El Ayuntamiento de Madrid abrirá la presa número 9 del río Manzanares este martes, 7 de agosto, para mantener la renaturalización del río en todo el tramo urbano. El Área de Medio Ambiente y Movilidad ha realizado un estudio para conocer cómo afecta al ecosistema y a las infraestructuras cercanas el embalsamiento de un tramo del río.

Como alternativa para los deportistas que entrenaban en este tramo del Manzanares, se ha propuesto colaborar con el Canal de Isabel II para que puedan instalarse en el embalse de Valmayor. Para la Escuela de Remo, se ha ofrecido el lago de la Casa de Campo una vez que concluyan las obras de rehabilitación en noviembre.

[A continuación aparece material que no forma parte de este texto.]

Lemma push_first_loop_true its : forall S cpu_map cache w cpu_map' cache' w',
  event_attr_ w = a ->
  NoDup its.*1 ->
  (forall cpu cd, (cpu, cd) ∈ its -> cpu_map !! cpu = Some cd) ->
  (forall cpu, cpu ∈ its.*1 -> cpu ∉ S) ->
  first_pushed a rs S cpu_map cache ->
  push_first_loop its cpu_map cache w = Ret (true, cpu_map', cache') w' ->
  first_pushed a rs (S ++ its.*1) cpu_map' cache'.
Proof.
  induction its as [|[cpu cd] its IH];
    intros S cpu_map cache w cpu_map' cache' w' Ha Hnd Hin Hfresh Hinv E.
  { inversion E; subst. simpl. rewrite app_nil_r. exact Hinv. }
  simpl in E, Hnd. apply NoDup_cons in Hnd as (Hcpu & Hnd).
  apply bind_Ret in E as ([rc f] & w1 & E1 & E).
  apply (keeps_fseek event_attr_) in E1 as K1.
  apply fseek_Ret in E1 as (_ & [(-> & _)|(-> & _ & _ & ->)]); [discriminate|].
  cbn [Z.eqb] in E. change (Z.to_nat (to_long 0)) with 0%nat in E.
  apply bind_Ret in E as ([ro f2] & w2 & E2 & E).
  apply (keeps_ReadRecordFromFile event_attr_) in E2 as K2.
  assert (HS : cpu ∉ S) by (apply Hfresh; left).
  destruct Hinv as (Hdone & Hnew).
  destruct (Hnew cpu HS) as (Hcache & Hentry).
  rewrite (Hin cpu cd ltac:(left)) in Hentry.
  unfold scratch_entry in Hentry.
  destruct (lane a cpu rs) as [|r rest] eqn:Hlane; [discriminate|].
  injection Hentry as ->.
  assert (Hr : r ∈ lane a cpu rs) by (rewrite Hlane; left).
  eapply (ReadRecordFromFile_at _ _ _ _ _ r (bytes_of rest)) in E2 as [Hro|(Hro & Hf)];
    [ | | reflexivity | eapply lane_well_formed; exact Hr]; subst ro; [discriminate|].
  subst f2. cbn [f_data f_pos] in E.
  assert (Hc : Cpu a r = cpu) by (apply lane_elem in Hr; tauto).
  assert (Hentry' : mkCpuData
                      (mkFILE (f_data (fp (open_entry (r :: rest))))
                         (0 + length (Binary r)))
                      (wrap64 (data_size (open_entry (r :: rest)) - size r))
                    = merging_entry [r] rest).
  { unfold merging_entry, open_entry. simpl. f_equal.
    - f_equal. change [r] with ([] ++ [r]). rewrite bytes_of_snoc. reflexivity.
    - pose proof (lane_bound cpu rs [] ltac:(rewrite app_nil_r; reflexivity)) as Hb.
      rewrite Hlane, bytes_of_cons, length_app in Hb.
      rewrite bytes_of_cons, length_app. unfold size, wrap64.
      rewrite Z.mod_small; lia. }
  rewrite Hentry' in E.
  apply (IH (S ++ [cpu])) in E.
  - rewrite <- app_assoc in E. exact E.
  - congruence.
  - exact Hnd.
  - intros c' cd' Hmem. rewrite lookup_insert_ne.
    + apply Hin. right. exact Hmem.
    + intros <-. apply Hcpu. apply list_elem_of_fmap. exists (cpu, cd'). auto.
  - intros c' Hmem Hc'. apply elem_of_app in Hc' as [Hc'|Hc'].
    + apply (Hfresh c'); [right; exact Hmem | exact Hc'].
    + apply list_elem_of_singleton in Hc' as ->. auto.
  - unfold Push. split.
    + intros c' Hc'. apply elem_of_app in Hc' as [Hc'|Hc'].
      * destruct (Hdone c' Hc') as (r' & rest' & H1 & H2 & H3).
        assert (Hne : cpu <> c') by (intros <-; auto).
        exists r', rest'. rewrite lane_other, lookup_insert_ne by congruence. auto.
      * apply list_elem_of_singleton in Hc' as ->.
        exists r, rest. rewrite <- Hc at 2. rewrite lane_same, Hc, Hcache.
        rewrite lookup_insert_eq. auto.
    + intros c' Hc'. rewrite elem_of_app, list_elem_of_singleton in Hc'.
      assert (Hne : cpu <> c') by (intros <-; tauto).
      rewrite lane_other, lookup_insert_ne by congruence. apply Hnew. tauto.
Qed.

Entre los efectos negativos detectados con motivo del cierre de la presa 9 está “la pérdida del hábitat en dicho tramo, ya que por un lado se ha perdido la vegetación que había crecido en las islas que habían surgido a lo largo del tramo, así como la mayor parte de especies animales que habían colonizado esta parte del río”.

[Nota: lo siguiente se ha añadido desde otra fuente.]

(** * Vertex Pursuit: recorder (vertex_pursuit_game.py) and replay viewer
      (replay_viewer.py)

    A shallow embedding of the two programs' data pipeline: the trial state
    machine of the recorder, the CSV persistence of trajectory records, the
    participant auto-numbering, and the playback loop of the viewer.

    Conventions of the embedding.
    - Python [int] is [Z]; Python [float] is a binary64 value, [PrimFloat.float].
    - Text is [string], holding the UTF-8 form of a Python [str].
    - The built-ins [float()], [repr] of a float and [int()] are interpreter
      primitives; the programs are modelled over any implementation of them
      ([FloatText], [IntText]), and one implementation of each is given to run
      the programs on concrete input.
    - A CSV file is the list of rows that [csv.reader] yields from it
      (equivalently, that [csv.writer.writerow] was given), each row a list of
      fields, together with whether the reader gets through to the end of the
      file.
    - The trajectory directory [data/raw/trajectories] is a finite map from file
      names to CSV files.
    - What the environment answers is part of the input: the clock, the outcome
      of writing a file, what is typed, and which coordinates pygame's drawing
      functions take ([Pygame]).
    - Console output of the recorder is not modelled; the viewer's console and
      screen output is a trace of [Effect]s. *)

From Stdlib Require Import ZArith NArith Ascii String DecimalString DecimalZ DecimalPos Uint63 PrimFloat FloatOps.
From stdpp Require Import gmap strings list.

Asimismo, “se ha alterado su función como corredor ecológico entre espacios naturales protegidos de gran interés: el Parque Regional de Sureste con el Monte de El Pardo y el Parque Regional de la cuenca Alta del Manzanares, al quedar parcialmente interrumpido por el cierre de la presa 9”.

Según se ha expuesto desde el Consistorio madrileño, “el embalsado de un tramo del río facilita la presencia de especies piscícolas invasoras como la carpa, el alburno o el pez gato, especies propias de aguas embalsadas y más profundas y cuyo número se había reducido, e incluso desparecido en algunos casos, tras la apertura de compuertas con las que se inició la renaturalización. Además, la apertura de la presa supone y favorece la conectividad de la fauna acuática”.

También hay que tener en cuenta “cómo ha afectado el embalsamiento del río, tras el éxito de la renaturalización, a las decenas de miles de personas que pasean por Madrid Rio y que ahora lo hacen, en uno de sus tramos, junto a una lámina de agua estancada sin la biodiversidad que caracteriza al resto del Manzanares”.

Afección a las infraestructuras

El cierre de la presa no solo afecta al ecosistema del mismo, también a las infraestructuras cercanas, concretamente a la M-30. El estado de los túneles y su proximidad al río y a los cauces subterráneos de sus inmediaciones hace que la subida de la cota de la lámina de agua produzca filtraciones en los túneles.

Estas filtraciones afectan a las salidas de emergencia, cuadros técnicos e incluso a la propia calzada, lo que supone un mayor esfuerzo en la conservación de esta infraestructura, con los consecuentes cierres de carril, de vías de evacuación y de actuaciones de emergencia.

Desde el cierre de la compuerta se han producido importantes filtraciones. Además, la subida de la lámina de agua provoca un mayor volumen de agua que tiene que ser bombeada, con el correspondiente aumento del consumo energético de la infraestructura.

Para detener las filtraciones que se estaban produciendo desde el cierre, se ha bajado el nivel del agua con el fin de garantizar la seguridad en Calle 30, lo que afecta al correcto funcionamiento de la presa número 9, que no está diseñada para el semiembalsado. Por este motivo y hasta que se lleven a cabo las mejoras necesarias que se están estudiando, está desanconsejado volver a cerrar la presa por motivos de conservación de la infraestructura.

Como alternativa para la práctica del remo, el Ayuntamiento de Madrid ha mantenido conversaciones con el Canal de Isabel II, que se ha mostrado favorable a ofrecer el embalse de Valmayor tanto para la práctica del remo de iniciación como del remo de alta competición.

Para la escuela de remo infantil, se ha propuesto el lago de la Casa de Campo, una vez que finalicen las obras de restauración del vaso el próximo mes de noviembre. El desembalsado de la presa 9 se realizará lentamente, de forma que no produzca afección a los tramos de aguas abajo del río.